On Gardening (May 2, 2009 DIL)

by Catherine Haug

The May 2, 2009 issue of “Lawn & Garden,” a special section of the Saturday Daily Interlake, featured several gardening articles.  What follows are the highlights I gleaned from them.

Local gardening mentor:  Bill Clanton

Bill and his wife Susan operate Country Fresh Farm near Kalispell, where they raise fruits and vegetables to sell at Farmer’s Markets.  But Bill also shares his knowledge with gardeners of all ages, by giving seminars in the fall, and by employing and mentoring grade-school kids as they work in his garden during the summer. (1)

His operation “produces $25,000 in annual revenue.  Even a small garden can produce several hundred dollars worth of produce with minimal cost.” (2)

Bill’s tips

He offered a big tip for keeping deer and undesirable insects out of your garden:  a pepper spray you make at home from Habanera peppers.  One bite by a deer is all that’s needed to keep the entire herd from your plants.  Adding onion and garlic to the pepper mix will keep insects away.  Refer to “Bill Clanton: In the Garden” for more information on:

  • Pepper sprays for deer and insects;
  • Soil pH;
  • Other Soil Amendments;
  • Planting by ground temperature;
  • Watering; and
  • Weeds.

‘Lil Sprouts Kids’ Club at Swan River Gardens

“Swan River Gardens in Bigfork offers classes your youths ages 5 through 12.  These classes cover everything from building a bird house to … learning how seeds become plants. Classes are $5 each, to cover the cost of materials.  Space is limited, so classes are available on a first-come, first-served basis.  They are held on Saturdays through October.  Most classes last about 45 minutes.” (3)

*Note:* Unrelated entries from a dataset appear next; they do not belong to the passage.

(* ===== verification/Access.v ===== *)
(** * Tunnel access rules (go/tunnel/auth/access.go, token.go, gatewaykey.go)

Who may use a tunnel: address lists, basic auth, access tokens and OIDC
rules; the form of agent tokens; the grants of gateway keys. Hash functions
are parameters: bcrypt's comparison and the digests are given by [Crypto]. *)

From S2P Require Import Prelude GoStrings Regex Protocol PathMatch Policy NetIP.
From stdpp Require Import options.
From Stdlib Require Import Ascii.
#[local] Open Scope l8_scope.

Class Crypto := {
  bcrypt_is_hash : string → bool;             (* bcrypt.Cost(hash) succeeds *)
  bcrypt_matches : string → string → bool;    (* CompareHashAndPassword(hash, password) == nil *)
  sha256 : string → string;
}.

(** ** Policies and rules *)

Record BasicUser := mkUser { Username : string; BcryptHash : string }.
Record OIDCPolicy := mkOIDC { oProvider : string; AllowEmails : list string; AllowDomains : list string }.
Record AccessPolicy := mkAccess {
  AllowIps : list string;
  DenyIps : list string;
  BasicUsers : list BasicUser;
  AccessTokenSha256 : string;
  Oidc : option OIDCPolicy;
}.
Definition noPolicy : AccessPolicy := mkAccess [] [] [] "" None.

Record OIDCRule := mkRule {
  Provider : string;
  Emails : gset string;
  EmailDomains : gset string;
}.

Record Access := mkParsed {
  allow : list Prefix;
  deny : list Prefix;
  users : gmap string string;
  tokenHash : string;
  oidc : option OIDCRule;
  verified : gmap string Z;   (* digest -> expiry *)
}.
#[export] Instance eta_access : Eta Access := λ a,
  mkParsed (allow a) (deny a) (users a) (tokenHash a) (oidc a) (verified a).

Inductive access_err :=
| BadAllowIp (s : string) | BadDenyIp (s : string) | BadUsername (s : string)
| BadPasswordHash (user : string) | DuplicateUser (user : string)
| ProviderRequired | BadEmail (s : string) | BadEmailDomain (s : string) | NoAllowEntries
| BadTokenHash
| PortOnlyTcp | BasicOnlyHttp | OidcOnlyHttp | BasicAndOidc | TokenOnlyTcp | TokenWithPort.

Definition basicCacheTTL : Z := (5 * minute)%Z.

(** ** Parsing *)

Definition ParsePrefix (s : string) : option Prefix :=
  if str_mem "/" s then Masked <$> netip_ParsePrefix s
  else a ← ParseAddr s; let a := Unmap a in Some (mkPrefix a (BitLen a)).

Definition ParsePrefixes (l : list string) : result string (list Prefix) :=
  mapR (λ s, match ParsePrefix s with Some p => Ok p | None => Err s end) l.

Definition parse_email `{GoUnicode} (e : string) : string := ToLower (TrimSpace e).
Definition parse_email_domain `{GoUnicode} (d : string) : string := ToLower (TrimPrefix "@" (TrimSpace d)).

Definition parseOIDC `{GoUnicode} (p : OIDCPolicy) : result access_err OIDCRule :=
  refuse! String.eqb (oProvider p) "" with ProviderRequired ;;
  match foldM (λ es e, let e := parse_email e in
                 if negb (str_mem "@" e) then Err (BadEmail e) else Ok ({[e]} ∪ es)) ∅ (AllowEmails p) with
  | Err err => Err err
  | Ok emails =>
  match foldM (λ ds d, let d := parse_email_domain d in
                 if String.eqb d "" || str_mem "@" d then Err (BadEmailDomain d) else Ok ({[d]} ∪ ds))
              ∅ (AllowDomains p) with
  | Err err => Err err
  | Ok domains =>
  refuse! bool_decide (emails = ∅) && bool_decide (domains = (∅ : gset string)) with NoAllowEntries ;;
  Ok (mkRule (oProvider p) emails domains)
  end end.

Definition Allows `{GoUnicode} (r : OIDCRule) (email : string) : bool :=
  let email := ToLower email in
  if bool_decide (email ∈ Emails r) then true
  else match AfterLastByte "@" email with
       | Some d => bool_decide (d ∈ EmailDomains r)
       | None => false
       end.

Definition add_user `{Crypto} (m : gmap string string) (u : BasicUser) : result access_err (gmap string string) :=
  refuse! String.eqb (Username u) "" || str_mem ":" (Username u) with BadUsername (Username u) ;;
  refuse! negb (bcrypt_is_hash (BcryptHash u)) with BadPasswordHash (Username u) ;;
  refuse! bool_decide (is_Some (m !! Username u)) with DuplicateUser (Username u) ;;
  Ok (<[Username u := BcryptHash u]> m).

Definition ParseAccess `{GoUnicode, Crypto} (p : AccessPolicy) : result access_err Access :=
  match ParsePrefixes (AllowIps p) with
  | Err s => Err (BadAllowIp s)
  | Ok allow =>
  match ParsePrefixes (DenyIps p) with
  | Err s => Err (BadDenyIp s)
  | Ok deny =>
  match foldM add_user ∅ (BasicUsers p) with
  | Err err => Err err
  | Ok users =>
  match (match Oidc p with
         | None => Ok None
         | Some o => match parseOIDC o with Ok r => Ok (Some r) | Err err => Err err end
         end) with
  | Err err => Err err
  | Ok oidc =>
  let h := AccessTokenSha256 p in
  refuse! negb (String.length h =? 0) && negb (String.length h =? 32) with BadTokenHash ;;
  Ok (mkParsed allow deny users h oidc ∅)
  end end end end.

(** ** Checks *)

Definition AllowsIP (a : Access) (addr : Addr) : bool :=
  let addr := Unmap addr in
  if existsb (λ p, Contains p addr) (deny a) then false
  else match allow a with
       | [] => true
       | ps => existsb (λ p, Contains p addr) ps
       end.

Definition RequiresBasic (a : Access) : bool := negb (bool_decide (users a = ∅)).
Definition RequiresToken (a : Access) : bool := negb (String.eqb (tokenHash a) "").

Definition basic_digest `{Crypto} (user password : string) : string :=
  sha256 (user +:+ String "000" password).

(** The rule's cache after the call, and the answer. *)
Definition CheckBasic `{Crypto} (now : Z) (user password : string) (a : Access) : Access * bool :=
  let digest := basic_digest user password in
  if (if verified a !! digest is Some expiry then (now <? expiry)%Z else false) then (a, true)
  else match users a !! user with
       | None => (a, false)
       | Some hash =>
           if negb (bcrypt_matches hash password) then (a, false)
           else
             let kept := filter (λ p, ¬ (p.2 < now)%Z) (verified a) in
             (a <| verified := <[digest := (now + basicCacheTTL)%Z]> kept |>, true)
       end.

Definition CheckToken `{Crypto} (a : Access) (token : string) : bool :=
  String.eqb (sha256 token) (tokenHash a).
Definition HashAccessToken `{Crypto} (token : string) : string := sha256 token.

Definition tcpLike (typ : TunnelType) : bool :=
  match typ with TUNNEL_TYPE_TCP | TUNNEL_TYPE_SSH => true | _ => false end.
Definition isHTTP (typ : TunnelType) : bool :=
  match typ with TUNNEL_TYPE_HTTP => true | _ => false end.

Definition ValidateSpecAccess `{GoUnicode, Crypto} (typ : TunnelType) (publicPort : N) (p : AccessPolicy)
    : result access_err Access :=
  refuse! negb (tcpLike typ) && negb (publicPort =? 0)%N with PortOnlyTcp ;;
  match ParseAccess p with
  | Err err => Err err
  | Ok a =>
  let has_oidc := bool_decide (is_Some (oidc a)) in
  refuse! RequiresBasic a && negb (isHTTP typ) with BasicOnlyHttp ;;
  refuse! has_oidc && negb (isHTTP typ) with OidcOnlyHttp ;;
  refuse! has_oidc && RequiresBasic a with BasicAndOidc ;;
  refuse! RequiresToken a && negb (tcpLike typ) with TokenOnlyTcp ;;
  refuse! RequiresToken a && negb (publicPort =? 0)%N with TokenWithPort ;;
  Ok a
  end.

(** ** Agent tokens *)

Definition is_hex (c : ascii) : bool := is_digit c || ((97 <=? code c) && (code c <=? 102))%N.
Definition is_word (c : ascii) : bool :=
  is_lower c || is_upper c || is_digit c || Ascii.eqb c "_" || Ascii.eqb c "-".

(** [^l8t_([0-9a-f]{8})_([A-Za-z0-9_-]{43})$]; the id and the secret. *)
Definition tokenPattern : regex :=
  RSeq (RLit ["l"; "8"; "t"; "_"]%char)
    (RSeq (RTimes (RClass is_hex) 8) (RSeq (RLit ["_"%char]) (RTimes (RClass is_word) 43))).
Definition ParseToken (token : string) : option (string * string) :=
  if MatchString tokenPattern token
  then Some (String.substring 4 8 token, String.substring 13 43 token) else None.

Definition token_name_char (c : ascii) : bool :=
  is_lower c || is_upper c || is_digit c || Ascii.eqb c "." || Ascii.eqb c "_" || Ascii.eqb c "-".
(** [^[A-Za-z0-9][A-Za-z0-9._-]{0,63}$] *)
Definition namePattern : regex :=
  RSeq (RClass (λ c, is_lower c || is_upper c || is_digit c)) (RUpTo (RClass token_name_char) 63).
Definition ValidateTokenName (name : string) : bool := MatchString namePattern name.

Contact Swan River Gardens at 837-3375, or visit their website: www.swanrivergardens.com.

Home gardeners can help save the bees

This article from The Baltimore Sun, parallels several articles availablee on the ESP website (see below).  The loss of honeybees has been noticed not only by commercial beekeepers, but also by the backyard hobbyist.  Still, there are things you can do to help them, and native mason and bumblebees at the same time.  Dr. Jeff Pettis, research leader at the USDA’s research service bee lab in Beltsville, Md. suggests: (6) 

  • “Plant pollinator-friendly native plants and consider planting lots of a few species so bees expend less energy for a big reward.
  • Don’t use pesticides.  Even “organic” pesticides can kill bees and other pollinators [this include the natural pesticides listed on Natural Pest Control].
  • Don’t mulch every inch of your garden.  Leave some dirt exposed for the ground bees (like bumblebees), and for the mud that the Blue Orchard Mason bees need to pack their breeding tubes.
  • Don’t be too much of a garden neatnik.  Bees nest in old plant material, such as dead stalks or dead trees.
  • Purchase nest kits, which are collections of tubes that Mason bees use for laying eggs [or bee hotels/motels/condos].  Position these homes in a sheltered, sunny spot, facing east (or south).  Make sure they are safe from birds, mice or rats, which will eat the larvae.”(6)

For information about preserving the habitat of pollinators, visit the North American Pollinator Protection Campaign at www.nappc.org/.

See also other ESP articles on bees:


Natural pest control

Today’s savvy gardeners are looking for less toxic ways to control pests in the garden, lawn, and landscaping. Not only are chemical pesticides toxic to humans and pets, but also to our water sources and environment.

But you have other options.  “There’s a rapidly growing list of natural remedies for the garden and landscape — a fix for everything from poor soil and weeds, to insects and disease. Environmentally friendly materials are being developed from seaweed, soap, sand, gravel, garlic, corn, castor beans, canola oil, marigolds, trees, fish, eggs, expanded slate, landscape waste and other substances.”(5)

See Natural Pest Control for more.

Source Articles (from DIL, May 2 , 2009 issue):

  1. “Avid Kalispell gardener shares expertise,” by Lynnette Hintze, features an interview with master gardener Bill Clanton;
  2. “Peppers will take care of deer, insects:”  tips from Bill Clanton;
  3. Classes cater to kids who want to learn gardening” (at Swan River Gardens);
  4. “Floating row cover can protect plants against insects and frost,” from the Washington Post;
  5. “Giving pests a gentle push out of the family garden,” by Joel M. Lerner, special to Washington Post; and
  6. “Home gardeners can help save the bees, by Susan Reimer of The Baltimore Sun.